Io, che non mi sono mai sentito l’inventore della bicicletta né tantomeno il pronipote di Leonardo da Vinci, trovo più scandaloso l’approccio mentale che viene inculcato a livello giovanile dai nostri tecnici. Un mese fa al «Giro della Primavera d’Italia», dove i nostri hanno fatto il bello e il cattivo tempo, vincendo di tutto e di più, abbiamo assistito a uno spettacolo semplicemente imbarazzante. Due formazioni azzurre, ultrapreparate, al cospetto di un piccolo mondo, rappresentato da nazioni ognuna composta di sei corridori. Insomma, una bella sfida di dodici atleti fasciati d’azzurro, contro nazionali (nemmeno tanto competitive) di sei atleti ciascuna. Più che ad una corsa abbiamo assistito ad un campionato sociale: che goduria! E il ct Fusi felice, con i suoi apparecchietti elettronici impegnato non a battere la concorrenza ma a tenere a bada i suoi ragazzotti smaniosi (giustamente) di competizione. Questo è il vero scandalo: vedere China e compagni contropedalare perché così è stato deciso all’ora di colazione. Quì c’è qualcosa che non torna: corridori professionisti che vengono trattati come dilettanti e dilettanti che vengono elevati al rango di professionisti. D’altra parte - diciamocelo pure - ci sono troppi professionisti che pagano per correre, mentre ci sono dilettanti che vengono ricoperti d’oro prima ancora d’aver dimostrato il loro reale talento. È un mondo fatto così, che gira al contrario, ed è questo che va combattuto con tutte le forze. Forse sragiono, non comprendo alcuni passaggi, ma io la vedo così. Non è scandaloso il vedere Brasi che parla in una fase cruciale della corsa via radio con il suo tecnico, Gianluigi Stanga, ma è intollerabile che China e compagni vengano «inibiti» a fare ciò che il loro istinto li porterebbe a fare. Privare dei ragazzi del loro agonismo è un «reato sportivo»; organizzare il lavoro di atleti professionisti i quali possono ricorrere a tutti i «ferri del mestiere» è segno di grande professionalità. Bartoli, che ha potuto beneficiare di Bettini collegato via radio con Parsani, non ci è parso meno fantasioso e poetico del solito. Ha solo messo a frutto conoscenze tecniche e tecnologiche per rendere più alta la sua Liegi.

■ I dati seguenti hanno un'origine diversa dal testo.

(** C36. The statements mean the mutations, for the entities as the tables
    compare them: two addresses are one entity when they are equal, two user or
    device ids when they differ at most in the spaces at their end.  A batch of
    well-formed mutations always has statements (no address and no expiry is
    refused), and the blacklist that the tables hold after them, by entity and
    expiry in milliseconds, is the one obtained by applying the mutations in
    order: an upsert lists the entity with its expiry, a disable removes it, a
    clear removes everything.  A row stands at the place of its id, is never
    deleted and keeps the id it was inserted with. *)
Theorem mysql_batch_meaning ms T :
  Forall mutation_wf ms ->
  exists s, batch_statements ms = Some s
  /\ (forall t i, normalizeId t i = Some i ->
       listing (run_sql s T) t i = foldl apply_mutation (listing T) ms t i)
  /\ (tables_ok T -> tables_ok (run_sql s T))
  /\ (forall t k row, T t k = Some row -> row_key <$> run_sql s T t k = Some (row_key row)).
Proof.
  intros Hms. enough (exists s, batch_statements ms = Some s /\ forall t i, normalizeId t i = Some i ->
    listing (run_sql s T) t i = foldl apply_mutation (listing T) ms t i) as (s & Hs & Hl).
  { exists s. split_and!; [done|done|apply run_sql_ok|]. intros t k row. apply run_sql_keeps. }
  revert T. induction Hms as [|m ms Hm _ IH]; intros T; simpl.
  { by exists []. }
  destruct (mutation_meaning m T Hm) as (s1 & -> & H1). destruct (IH (run_sql s1 T)) as (s2 & -> & H2).
  exists (s1 ++ s2). split; [done|]. intros t i Hn.
  transitivity (listing (run_sql s2 (run_sql s1 T)) t i).
  - unfold listing, run_sql. destruct (key_parameter t i); [|done]. simpl. by rewrite foldl_app.
  - rewrite H2 by done. apply foldl_apply_ext. by apply H1.
Qed.
End Meaning.

Lemma sample_mutation_wf op t i e :
  op = Upsert \/ (op = Disable /\ e = 0) -> @normalizeId ReferenceInet.inet t i = Some i -> 0 <= e <= kMaxExpireAtMs ->
  @mutation_wf ReferenceInet.inet (mkMutation op (Some t) i (if bool_decide (op = Upsert) then "abuse" else "") e).
Proof.
  intros Hop Hi He. split; [|apply He]. destruct Hop as [->|[-> ->]]; exists t; split_and!; done || apply He.
Qed.

(** An address is cleared, a user is listed and listed for ever, a device is
    listed and disabled by an id with a space at its end. *)
Lemma mysql_batch_meaning_witness :
  let ms := [mkMutation Upsert (Some Ip) "192.0.2.1" "abuse" 1709210096789; clearAll;
             mkMutation Upsert (Some User) "alice" "abuse" 0;
             mkMutation Upsert (Some Device) "dev-1" "abuse" 7; mkMutation Disable (Some Device) "dev-1 " "" 0] in
  exists s, @batch_statements ReferenceInet.inet ms = Some s
  /\ @listing ReferenceInet.inet (run_sql s (fun _ _ => None)) User "alice" = Some 0
  /\ @listing ReferenceInet.inet (run_sql s (fun _ _ => None)) Ip "192.0.2.1" = None
  /\ @listing ReferenceInet.inet (run_sql s (fun _ _ => None)) Device "dev-1" = None.
Proof.
  intros ms.
  destruct (@mysql_batch_meaning ReferenceInet.inet ReferenceInet.inet_laws ms (fun _ _ => None))
    as (s & H1 & H2 & _ & _).
  { repeat (apply Forall_cons; split; [|]); [| | | | |apply Forall_nil_2].
    - apply (sample_mutation_wf Upsert); [by left|vm_compute; reflexivity|split; vm_compute; discriminate].
    - split; [reflexivity|vm_compute; discriminate].
    - apply (sample_mutation_wf Upsert); [by left|vm_compute; reflexivity|split; vm_compute; discriminate].
    - apply (sample_mutation_wf Upsert); [by left|vm_compute; reflexivity|split; vm_compute; discriminate].
    - apply (sample_mutation_wf Disable); [by right|vm_compute; reflexivity|split; vm_compute; discriminate]. }
  exists s. split; [exact H1|]. split_and!; rewrite H2 by reflexivity; vm_compute; reflexivity.
Defined.

(** Two users that the service tells apart are one row in MySQL: disabling the
    one removes the other, and an upsert of the second keeps the id of the
    first, which is what is loaded. *)
Lemma mysql_merges_padded_ids :
  let upsert i := mkMutation Upsert (Some User) i "abuse" 0 in
  let disable i := mkMutation Disable (Some User) i "" 0 in
  @mutation_wf ReferenceInet.inet (upsert "alice") /\ @mutation_wf ReferenceInet.inet (disable "alice ")
  /\ (exists s, @batch_statements ReferenceInet.inet [upsert "alice"; disable "alice "] = Some s
        /\ @listing ReferenceInet.inet (run_sql s (fun _ _ => None)) User "alice" = None)
  /\ exists s, @batch_statements ReferenceInet.inet [upsert "alice"; upsert "alice "] = Some s
        /\ row_key <$> run_sql s (fun _ _ => None) User (PString "alice") = Some (PString "alice").
Proof.
  split_and!.
  - apply (sample_mutation_wf Upsert); [by left|vm_compute; reflexivity|split; vm_compute; discriminate].
  - apply (sample_mutation_wf Disable); [by right|vm_compute; reflexivity|split; vm_compute; discriminate].
  - eexists. split; [vm_compute; reflexivity|]. vm_compute. reflexivity.
  - eexists. split; [vm_compute; reflexivity|]. vm_compute. reflexivity.
Qed.

(** ** Loading *)

(** Programs only consume answers. *)
Definition consumes {A} (m : Mysql A) : Prop := forall d, results (m d).1 `suffix_of` results d.

Lemma consumes_ret {A} (a : A) : consumes (mret a).
Proof. by intros d. Qed.

Lemma consumes_bind {A B} (m : Mysql A) (f : A -> Mysql B) :
  consumes m -> (forall a, consumes (f a)) -> consumes (m ≫= f).
Proof.
  intros Hm Hf d. unfold mbind, mysql_bind. specialize (Hm d). destruct (m d) as [d1 a].
  etransitivity; [apply (Hf a d1)|exact Hm].
Qed.

Lemma consumes_next_answer : consumes next_answer.
Proof. intros d. unfold next_answer. destruct (results d) eqn:E; simpl; [by rewrite E|by apply suffix_cons_r]. Qed.

Lemma consumes_deadlineReached deadline : consumes (deadlineReached deadline).
Proof. intros d. unfold deadlineReached. by destruct (clocks d). Qed.

Lemma consumes_fails : consumes fails.
Proof. apply consumes_bind; [apply consumes_next_answer|intros a; apply consumes_ret]. Qed.

Lemma consumes_or_else a b : consumes a -> consumes b -> consumes (a ||| b).
Proof. intros Ha Hb. apply consumes_bind; [done|]. intros []; [apply consumes_ret|done]. Qed.
#[export] Hint Resolve consumes_ret consumes_next_answer consumes_deadlineReached consumes_fails
  consumes_or_else : mysql.

Lemma consumes_prepare deadline : consumes (prepareStatement deadline).
Proof. apply consumes_bind; auto 10 with mysql. Qed.

(** The buffers of the caller hold bytes, and lengths are unsigned. *)
Definition buffer_ok (a : MysqlAnswer) : Prop :=
  Forall is_byte (key_buffer (fetched a)) /\ key_buffer (fetched a) <> []
  /\ 0 <= key_length (fetched a).

Section Load.
Context `{Inet, !InetLaws} (deadline : Z).

Lemma fromMysqlTime_max t ms : fromMysqlTime t = Some ms -> ms <= kMaxExpireAtMs.
Proof.
  unfold fromMysqlTime. case_if; [done|]. destruct (timegm _) as [s utc]. case_if; [done|].
  destruct (Z.ltb_spec ((kMaxExpireAtMs - second_part t / 1000) / 1000) s) as [|Hle]; [done|].
  intros [= <-]. pose proof (Z.mul_div_le (kMaxExpireAtMs - second_part t / 1000) 1000 ltac:(lia)). lia.
Qed.

Lemma fetched_expiry_max f e : fetched_expiry f = Some e -> e <= kMaxExpireAtMs.
Proof.
  unfold fetched_expiry. destruct (expiry_is_null f); [|apply fromMysqlTime_max].
  intros [= <-]. unfold kMaxExpireAtMs. lia.
Qed.

Lemma bytes_text_size bytes : str_size (bytes_text bytes) = size_of bytes.
Proof.
  unfold str_size, bytes_text, size_of. f_equal. induction bytes; simpl; [done|]. by f_equal.
Qed.

Lemma text_row_ok t status a e :
  t <> Ip -> buffer_ok a -> text_row t status (fetched a) = Some e -> rebuild_entry_ok e = true.
Proof.
  intros Ht (_ & Hne & Hl). unfold text_row. case_if; [done|]. destruct (containsNull _) eqn:En; [done|].
  destruct (fetched_expiry _) as [x|] eqn:Ex; [|done]. intros [= <-].
  apply fetched_expiry_max in Ex. unfold rebuild_entry_ok. cbn [type id expire_at_ms].
  set (i := bytes_text _) in *. assert (0 < str_size i <= kMaxEntityIdBytes) as Hi.
  { unfold i. rewrite bytes_text_size. unfold size_of. rewrite length_take.
    destruct (key_buffer (fetched a)); [done|]. simpl length. unfold kMaxEntityIdBytes in *. lia. }
  replace (match t with Ip => _ | _ => true end) with true by (by destruct t).
  rewrite En. rewrite bool_decide_eq_false_2 by (intros E; rewrite E in Hi; change (str_size "") with 0 in Hi; lia).
  destruct (Z.ltb_spec kMaxEntityIdBytes (str_size i)); [lia|].
  destruct (Z.ltb_spec kMaxExpireAtMs x); [lia|done].
Qed.

Lemma ip_row_ok status a e :
  buffer_ok a -> ip_row status (fetched a) = Some e -> rebuild_entry_ok e = true.
Proof.
  intros (Hb & Hne & Hl). unfold ip_row. case_if; [done|].
  destruct (fromBytes _) as [address|] eqn:Ea; [|done].
  destruct (fetched_expiry _) as [x|] eqn:Ex; [|done]. intros [= <-].
  apply fetched_expiry_max in Ex. pose proof Ea as Hlen. unfold fromBytes in Hlen.
  assert (let n := length (take (Z.to_nat (key_length (fetched a))) (key_buffer (fetched a))) in
          n = 4%nat \/ n = 16%nat) as Hn
    by (revert Hlen; case_if; [done|]; unfold size_of in *; lia).
  apply fromBytes_canonical in Ea; [|exact Hn|by apply Forall_take].
  pose proof (canonical_text_size _ Ea) as Hs. apply parse_text in Ea as Hp.
  unfold rebuild_entry_ok. cbn [type id expire_at_ms]. rewrite Hp, bool_decide_eq_true_2 by done.
  unfold parse in Hp. destruct (_ || _)%bool eqn:En in Hp; [done|]. apply orb_false_elim in En as [En1 En2].
  rewrite En1, En2. unfold str_size, kMaxEntityIdBytes.
  destruct (Z.ltb_spec 128 (Z.of_nat (String.length (canonicalText address)))); [lia|].
  destruct (Z.ltb_spec kMaxExpireAtMs x); [lia|done].
Qed.

(** The answers of [m] satisfy [P], and the remaining answers are still good. *)
Definition loads {A} (m : Mysql A) (P : A -> Prop) : Prop :=
  forall d, Forall buffer_ok (results d) -> P (m d).2 /\ Forall buffer_ok (results (m d).1).

Lemma loads_bind {A B} (m : Mysql A) (f : A -> Mysql B) P Q :
  loads m P -> (forall a, P a -> loads (f a) Q) -> loads (m ≫= f) Q.
Proof.
  intros Hm Hf d Hd. unfold mbind, mysql_bind. destruct (Hm d Hd) as [H1 H2].
  destruct (m d) as [d1 a]. by apply Hf.
Qed.

Lemma loads_ret {A} (a : A) (P : A -> Prop) : P a -> loads (mret a) P.
Proof. intros HP d Hd. by split. Qed.

Lemma loads_consumes {A} (m : Mysql A) : consumes m -> loads m (fun _ => True).
Proof.
  intros Hm d Hd. split; [done|]. destruct (Hm d) as [l Hl]. rewrite Hl in Hd.
  by apply Forall_app in Hd as [_ Hd].
Qed.

Lemma loads_next_answer : loads next_answer (fun a => code a <> 0 \/ buffer_ok a).
Proof.
  intros d Hd. unfold next_answer. destruct (results d) as [|a rest] eqn:E; simpl.
  - split; [by left|]. by rewrite E.
  - apply Forall_cons in Hd as [Ha Hd]. split; [by right|done].
Qed.

(** The rows that give entries give good ones. *)
Definition row_ok (row : Z -> Fetched -> option BlacklistEntry) : Prop :=
  forall a e, code a <> 0 \/ buffer_ok a -> row (code a) (fetched a) = Some e -> rebuild_entry_ok e = true.

Lemma text_rows_ok t : t <> Ip -> row_ok (text_row t).
Proof.
  intros Ht a e [Hc|Ha]; [|by apply text_row_ok]. unfold text_row.
  by rewrite (proj2 (Z.eqb_neq _ _) Hc).
Qed.

Lemma ip_rows_ok : row_ok ip_row.
Proof.
  intros a e [Hc|Ha]; [|by apply ip_row_ok]. unfold ip_row. by rewrite (proj2 (Z.eqb_neq _ _) Hc).
Qed.

Definition entries_ok (es : option (list BlacklistEntry)) : Prop :=
  match es with Some es => forallb rebuild_entry_ok es = true | None => True end.

Lemma fetch_loop_loads fuel row entries :
  row_ok row -> entries_ok (Some entries) -> loads (fetch_loop deadline fuel row entries) entries_ok.
Proof.
  intros Hr. revert entries. induction fuel as [|fuel IH]; intros entries He; [by apply loads_ret|].
  eapply loads_bind; [apply loads_consumes; auto with mysql|]. intros [] _; [by apply loads_ret|].
  eapply loads_bind; [apply loads_next_answer|]. intros a Ha.
  eapply loads_bind; [apply loads_consumes; auto with mysql|]. intros [] _; [by apply loads_ret|].
  case_match; [by apply loads_ret|]. destruct (row (code a) (fetched a)) as [e|] eqn:Ee; [|by apply loads_ret].
  apply IH. simpl. rewrite forallb_app. simpl. simpl in He. by rewrite He, (Hr a e Ha Ee).
Qed.

Lemma append_entries_loads row entries :
  row_ok row -> entries_ok (Some entries) -> loads (append_entries deadline row entries) entries_ok.
Proof.
  intros Hr He. eapply loads_bind; [apply loads_consumes, consumes_prepare|]. intros p _.
  case_match; [by apply loads_ret|].
  eapply loads_bind; [apply loads_consumes; auto 10 with mysql|]. intros [] _; [by apply loads_ret|].
  eapply loads_bind; [apply loads_consumes; auto 10 with mysql|]. intros [] _; [by apply loads_ret|].
  apply (loads_bind _ _ (fun _ => True)); [by intros d Hd|]. intros fuel _. by apply fetch_loop_loads.
Qed.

La storia del ciclismo è infarcita di equivoci e tradimenti; di corridori professionisti che fasciati d’azzurro fanno finta di non conoscersi e corrono per logiche tutte loro. L’augurio che da appassionato mi faccio (e faccio a Fusi) è che le radioline e il dialogo trionfino nella squadra azzurra professionistica ai mondiali di Valkenburg. E che gli Under 23 sappiano ascoltare più il loro istinto che la voce gracchiante di Antonio Fusi. La vera missione del neo ct azzurro non è quella di fare il padre padrone con una squadra di ragazzini, ma sintonizzare sulle stesse lunghezze d’onda quella dei professionisti: con o senza «radioline».